→ Exercise instructions
Nothing is needed except the lines below that run from the one with "drawn from [uuid4()];" through the one with "let uid := py_or", repeated exactly.

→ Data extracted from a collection
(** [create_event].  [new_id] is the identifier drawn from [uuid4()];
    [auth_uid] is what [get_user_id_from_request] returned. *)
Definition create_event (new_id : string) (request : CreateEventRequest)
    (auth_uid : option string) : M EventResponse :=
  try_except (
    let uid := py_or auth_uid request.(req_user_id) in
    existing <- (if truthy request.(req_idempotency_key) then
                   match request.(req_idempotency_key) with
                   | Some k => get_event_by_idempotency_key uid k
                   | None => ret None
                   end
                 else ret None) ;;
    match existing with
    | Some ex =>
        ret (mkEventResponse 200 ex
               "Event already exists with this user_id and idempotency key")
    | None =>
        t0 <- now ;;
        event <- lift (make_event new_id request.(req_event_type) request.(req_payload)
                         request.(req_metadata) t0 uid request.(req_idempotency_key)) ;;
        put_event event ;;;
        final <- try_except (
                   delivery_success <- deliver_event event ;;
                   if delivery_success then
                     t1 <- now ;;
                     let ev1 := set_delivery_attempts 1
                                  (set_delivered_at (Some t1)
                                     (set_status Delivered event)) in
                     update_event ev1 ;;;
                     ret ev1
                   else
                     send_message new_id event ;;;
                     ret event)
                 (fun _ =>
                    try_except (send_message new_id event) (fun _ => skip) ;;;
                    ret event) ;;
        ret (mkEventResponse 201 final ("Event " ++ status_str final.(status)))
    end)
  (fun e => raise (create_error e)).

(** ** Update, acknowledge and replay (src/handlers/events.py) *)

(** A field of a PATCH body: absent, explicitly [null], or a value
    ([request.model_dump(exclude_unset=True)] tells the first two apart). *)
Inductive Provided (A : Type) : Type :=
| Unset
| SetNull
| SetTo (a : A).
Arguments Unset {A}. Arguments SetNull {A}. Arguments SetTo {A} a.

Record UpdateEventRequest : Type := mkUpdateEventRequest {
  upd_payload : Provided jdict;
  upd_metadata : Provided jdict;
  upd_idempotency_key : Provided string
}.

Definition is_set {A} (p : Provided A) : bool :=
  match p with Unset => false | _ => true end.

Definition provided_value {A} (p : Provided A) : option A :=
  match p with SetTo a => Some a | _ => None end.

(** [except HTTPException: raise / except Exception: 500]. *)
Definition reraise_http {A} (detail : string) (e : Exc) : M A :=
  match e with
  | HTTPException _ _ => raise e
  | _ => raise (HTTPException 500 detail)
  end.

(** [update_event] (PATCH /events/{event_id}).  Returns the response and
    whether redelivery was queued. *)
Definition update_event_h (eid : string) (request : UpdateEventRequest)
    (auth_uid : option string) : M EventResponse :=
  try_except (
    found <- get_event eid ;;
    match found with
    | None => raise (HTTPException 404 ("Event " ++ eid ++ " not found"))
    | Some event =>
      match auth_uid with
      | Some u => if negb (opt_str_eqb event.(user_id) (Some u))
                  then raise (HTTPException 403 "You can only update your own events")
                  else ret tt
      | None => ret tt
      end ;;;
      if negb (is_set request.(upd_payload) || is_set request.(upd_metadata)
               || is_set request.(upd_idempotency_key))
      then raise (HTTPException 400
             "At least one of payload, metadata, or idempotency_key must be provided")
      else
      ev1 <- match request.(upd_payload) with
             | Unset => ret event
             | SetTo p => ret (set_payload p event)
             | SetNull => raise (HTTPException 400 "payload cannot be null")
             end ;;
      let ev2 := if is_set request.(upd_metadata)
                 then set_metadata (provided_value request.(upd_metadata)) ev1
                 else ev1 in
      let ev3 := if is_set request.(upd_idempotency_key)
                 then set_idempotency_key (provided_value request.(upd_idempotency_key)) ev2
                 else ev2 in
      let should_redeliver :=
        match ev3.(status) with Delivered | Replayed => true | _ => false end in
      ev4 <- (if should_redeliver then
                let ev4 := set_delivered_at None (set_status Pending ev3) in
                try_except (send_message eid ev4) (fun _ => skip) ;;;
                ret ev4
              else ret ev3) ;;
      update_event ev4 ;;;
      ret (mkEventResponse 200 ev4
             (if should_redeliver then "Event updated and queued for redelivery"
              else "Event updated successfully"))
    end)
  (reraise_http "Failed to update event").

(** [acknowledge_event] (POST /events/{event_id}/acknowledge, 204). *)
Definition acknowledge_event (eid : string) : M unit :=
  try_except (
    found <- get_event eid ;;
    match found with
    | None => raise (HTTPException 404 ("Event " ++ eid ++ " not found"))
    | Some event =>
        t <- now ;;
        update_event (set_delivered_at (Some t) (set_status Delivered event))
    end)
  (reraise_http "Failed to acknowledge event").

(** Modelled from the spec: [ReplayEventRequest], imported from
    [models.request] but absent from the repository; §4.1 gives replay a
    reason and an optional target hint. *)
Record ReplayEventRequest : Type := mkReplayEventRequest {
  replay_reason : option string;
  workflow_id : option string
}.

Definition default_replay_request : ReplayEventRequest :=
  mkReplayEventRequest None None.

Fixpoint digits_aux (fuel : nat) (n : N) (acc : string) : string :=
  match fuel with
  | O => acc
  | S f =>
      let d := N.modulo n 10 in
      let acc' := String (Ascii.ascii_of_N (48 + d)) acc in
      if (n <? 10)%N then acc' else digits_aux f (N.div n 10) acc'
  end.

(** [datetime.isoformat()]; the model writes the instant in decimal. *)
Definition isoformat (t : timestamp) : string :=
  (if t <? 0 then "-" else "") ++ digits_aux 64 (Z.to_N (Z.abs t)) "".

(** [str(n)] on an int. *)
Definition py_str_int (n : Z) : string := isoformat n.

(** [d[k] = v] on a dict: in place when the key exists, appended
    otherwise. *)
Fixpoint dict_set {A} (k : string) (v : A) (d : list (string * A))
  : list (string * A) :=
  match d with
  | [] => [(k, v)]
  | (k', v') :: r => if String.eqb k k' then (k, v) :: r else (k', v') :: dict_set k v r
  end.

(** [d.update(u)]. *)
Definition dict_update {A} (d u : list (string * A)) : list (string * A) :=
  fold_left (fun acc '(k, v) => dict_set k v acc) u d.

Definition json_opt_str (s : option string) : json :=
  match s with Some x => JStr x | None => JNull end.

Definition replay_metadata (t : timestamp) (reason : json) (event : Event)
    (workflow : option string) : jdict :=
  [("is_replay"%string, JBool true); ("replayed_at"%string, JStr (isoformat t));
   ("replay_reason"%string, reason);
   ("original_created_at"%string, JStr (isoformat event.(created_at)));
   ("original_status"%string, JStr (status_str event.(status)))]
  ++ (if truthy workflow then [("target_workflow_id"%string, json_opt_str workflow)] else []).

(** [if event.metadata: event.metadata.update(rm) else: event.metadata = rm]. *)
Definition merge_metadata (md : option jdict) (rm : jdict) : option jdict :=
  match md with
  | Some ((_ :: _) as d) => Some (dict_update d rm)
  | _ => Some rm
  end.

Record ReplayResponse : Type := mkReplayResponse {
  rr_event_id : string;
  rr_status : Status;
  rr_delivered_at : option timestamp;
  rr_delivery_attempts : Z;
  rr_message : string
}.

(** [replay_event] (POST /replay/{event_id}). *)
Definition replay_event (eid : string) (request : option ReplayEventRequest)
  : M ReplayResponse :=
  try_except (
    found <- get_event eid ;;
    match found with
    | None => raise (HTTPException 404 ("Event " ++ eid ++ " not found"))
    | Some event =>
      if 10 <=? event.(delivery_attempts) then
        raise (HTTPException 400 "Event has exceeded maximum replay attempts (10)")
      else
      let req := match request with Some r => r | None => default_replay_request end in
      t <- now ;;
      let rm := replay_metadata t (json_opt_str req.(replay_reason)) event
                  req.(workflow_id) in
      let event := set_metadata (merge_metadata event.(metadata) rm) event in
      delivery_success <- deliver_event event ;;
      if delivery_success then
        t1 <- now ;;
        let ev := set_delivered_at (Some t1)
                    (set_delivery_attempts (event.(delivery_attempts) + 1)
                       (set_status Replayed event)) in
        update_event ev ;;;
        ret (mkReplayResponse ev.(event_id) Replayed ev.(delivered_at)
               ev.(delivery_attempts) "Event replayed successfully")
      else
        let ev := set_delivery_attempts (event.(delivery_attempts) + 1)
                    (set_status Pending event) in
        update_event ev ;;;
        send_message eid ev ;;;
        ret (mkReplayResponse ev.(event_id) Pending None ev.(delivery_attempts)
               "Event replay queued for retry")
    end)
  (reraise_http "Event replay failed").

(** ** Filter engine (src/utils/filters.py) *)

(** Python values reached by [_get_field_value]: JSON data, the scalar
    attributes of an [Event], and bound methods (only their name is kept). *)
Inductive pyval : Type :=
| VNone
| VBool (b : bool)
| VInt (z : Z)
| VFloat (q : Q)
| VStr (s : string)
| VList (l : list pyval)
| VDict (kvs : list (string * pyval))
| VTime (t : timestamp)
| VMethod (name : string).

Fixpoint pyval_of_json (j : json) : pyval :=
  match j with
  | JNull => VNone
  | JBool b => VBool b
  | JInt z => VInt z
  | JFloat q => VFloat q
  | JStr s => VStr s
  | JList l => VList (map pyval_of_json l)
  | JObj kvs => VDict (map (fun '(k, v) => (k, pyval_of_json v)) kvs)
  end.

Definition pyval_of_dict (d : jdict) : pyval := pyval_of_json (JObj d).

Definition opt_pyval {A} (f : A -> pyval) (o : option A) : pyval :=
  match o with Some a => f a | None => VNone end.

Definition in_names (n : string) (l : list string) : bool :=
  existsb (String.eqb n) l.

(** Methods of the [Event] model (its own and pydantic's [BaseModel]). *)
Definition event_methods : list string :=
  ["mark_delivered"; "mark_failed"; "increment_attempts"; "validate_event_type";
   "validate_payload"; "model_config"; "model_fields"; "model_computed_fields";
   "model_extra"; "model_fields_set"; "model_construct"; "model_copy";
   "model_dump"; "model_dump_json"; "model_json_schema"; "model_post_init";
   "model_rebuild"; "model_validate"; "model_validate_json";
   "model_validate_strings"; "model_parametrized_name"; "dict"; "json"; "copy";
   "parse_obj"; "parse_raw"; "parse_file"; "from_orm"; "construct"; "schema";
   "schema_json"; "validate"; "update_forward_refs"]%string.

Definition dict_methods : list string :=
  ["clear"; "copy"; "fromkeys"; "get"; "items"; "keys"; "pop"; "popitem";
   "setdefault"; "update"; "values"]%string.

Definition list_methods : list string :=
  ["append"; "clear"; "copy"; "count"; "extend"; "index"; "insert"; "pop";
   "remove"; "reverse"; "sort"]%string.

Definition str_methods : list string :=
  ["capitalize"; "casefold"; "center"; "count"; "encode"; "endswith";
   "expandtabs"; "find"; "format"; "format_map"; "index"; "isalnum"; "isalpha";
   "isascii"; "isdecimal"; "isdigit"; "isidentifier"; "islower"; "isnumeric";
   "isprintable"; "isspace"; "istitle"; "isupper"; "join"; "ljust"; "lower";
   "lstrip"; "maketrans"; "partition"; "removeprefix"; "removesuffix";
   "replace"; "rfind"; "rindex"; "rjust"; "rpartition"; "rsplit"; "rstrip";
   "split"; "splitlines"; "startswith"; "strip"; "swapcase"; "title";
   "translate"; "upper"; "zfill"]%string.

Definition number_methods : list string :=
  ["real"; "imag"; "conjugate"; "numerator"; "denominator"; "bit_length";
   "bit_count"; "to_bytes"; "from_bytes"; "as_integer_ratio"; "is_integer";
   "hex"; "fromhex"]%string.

* * *

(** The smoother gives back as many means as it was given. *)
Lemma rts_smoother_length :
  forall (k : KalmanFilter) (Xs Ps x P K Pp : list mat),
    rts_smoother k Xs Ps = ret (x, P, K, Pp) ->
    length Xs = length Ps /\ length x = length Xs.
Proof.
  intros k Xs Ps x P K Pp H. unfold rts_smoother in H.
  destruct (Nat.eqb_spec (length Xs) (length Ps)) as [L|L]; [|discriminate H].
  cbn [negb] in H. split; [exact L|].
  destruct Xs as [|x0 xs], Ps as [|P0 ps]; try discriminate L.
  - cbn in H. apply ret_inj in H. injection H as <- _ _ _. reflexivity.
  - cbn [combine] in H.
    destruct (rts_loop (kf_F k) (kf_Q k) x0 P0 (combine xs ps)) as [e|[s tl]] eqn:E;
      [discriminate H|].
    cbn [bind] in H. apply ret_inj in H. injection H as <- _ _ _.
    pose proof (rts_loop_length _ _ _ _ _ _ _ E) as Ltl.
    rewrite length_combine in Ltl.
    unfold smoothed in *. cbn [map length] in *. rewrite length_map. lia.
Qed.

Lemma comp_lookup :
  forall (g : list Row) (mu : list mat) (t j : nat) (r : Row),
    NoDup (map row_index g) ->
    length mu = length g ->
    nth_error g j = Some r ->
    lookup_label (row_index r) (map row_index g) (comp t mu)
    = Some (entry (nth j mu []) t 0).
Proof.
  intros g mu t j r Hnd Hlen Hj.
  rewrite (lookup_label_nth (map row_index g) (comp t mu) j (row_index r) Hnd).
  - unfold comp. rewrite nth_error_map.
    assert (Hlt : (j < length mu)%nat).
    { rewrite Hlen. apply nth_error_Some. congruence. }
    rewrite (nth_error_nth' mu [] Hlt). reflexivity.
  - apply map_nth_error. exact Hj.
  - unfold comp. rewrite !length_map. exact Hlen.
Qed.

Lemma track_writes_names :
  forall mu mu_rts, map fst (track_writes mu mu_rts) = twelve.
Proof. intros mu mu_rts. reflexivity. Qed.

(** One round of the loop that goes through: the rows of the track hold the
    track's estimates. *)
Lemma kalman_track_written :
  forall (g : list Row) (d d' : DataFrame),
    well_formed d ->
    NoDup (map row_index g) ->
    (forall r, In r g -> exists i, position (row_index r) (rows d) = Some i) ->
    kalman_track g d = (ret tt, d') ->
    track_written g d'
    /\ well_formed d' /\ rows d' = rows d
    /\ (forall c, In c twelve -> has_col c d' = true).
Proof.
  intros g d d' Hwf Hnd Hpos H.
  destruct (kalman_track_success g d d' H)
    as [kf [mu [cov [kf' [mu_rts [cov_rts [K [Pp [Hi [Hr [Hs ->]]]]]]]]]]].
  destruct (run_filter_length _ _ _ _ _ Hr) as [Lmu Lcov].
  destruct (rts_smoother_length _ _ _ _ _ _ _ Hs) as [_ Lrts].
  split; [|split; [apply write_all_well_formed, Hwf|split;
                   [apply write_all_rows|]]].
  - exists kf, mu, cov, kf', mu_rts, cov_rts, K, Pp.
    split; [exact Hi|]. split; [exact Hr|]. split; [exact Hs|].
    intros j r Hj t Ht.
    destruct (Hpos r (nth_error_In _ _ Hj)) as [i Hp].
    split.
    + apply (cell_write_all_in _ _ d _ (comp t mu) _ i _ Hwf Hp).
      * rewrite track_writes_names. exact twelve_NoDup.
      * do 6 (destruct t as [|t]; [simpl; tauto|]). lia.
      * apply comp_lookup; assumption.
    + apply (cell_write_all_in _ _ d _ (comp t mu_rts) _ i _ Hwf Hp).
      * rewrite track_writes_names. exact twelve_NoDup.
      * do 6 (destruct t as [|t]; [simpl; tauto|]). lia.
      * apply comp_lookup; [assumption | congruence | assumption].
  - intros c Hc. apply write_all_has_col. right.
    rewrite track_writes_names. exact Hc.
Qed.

→ Output below
(** [create_event].  [new_id] is the identifier drawn from [uuid4()];
    [auth_uid] is what [get_user_id_from_request] returned. *)
Definition create_event (new_id : string) (request : CreateEventRequest)
    (auth_uid : option string) : M EventResponse :=
  try_except (
    let uid := py_or auth_uid request.(req_user_id) in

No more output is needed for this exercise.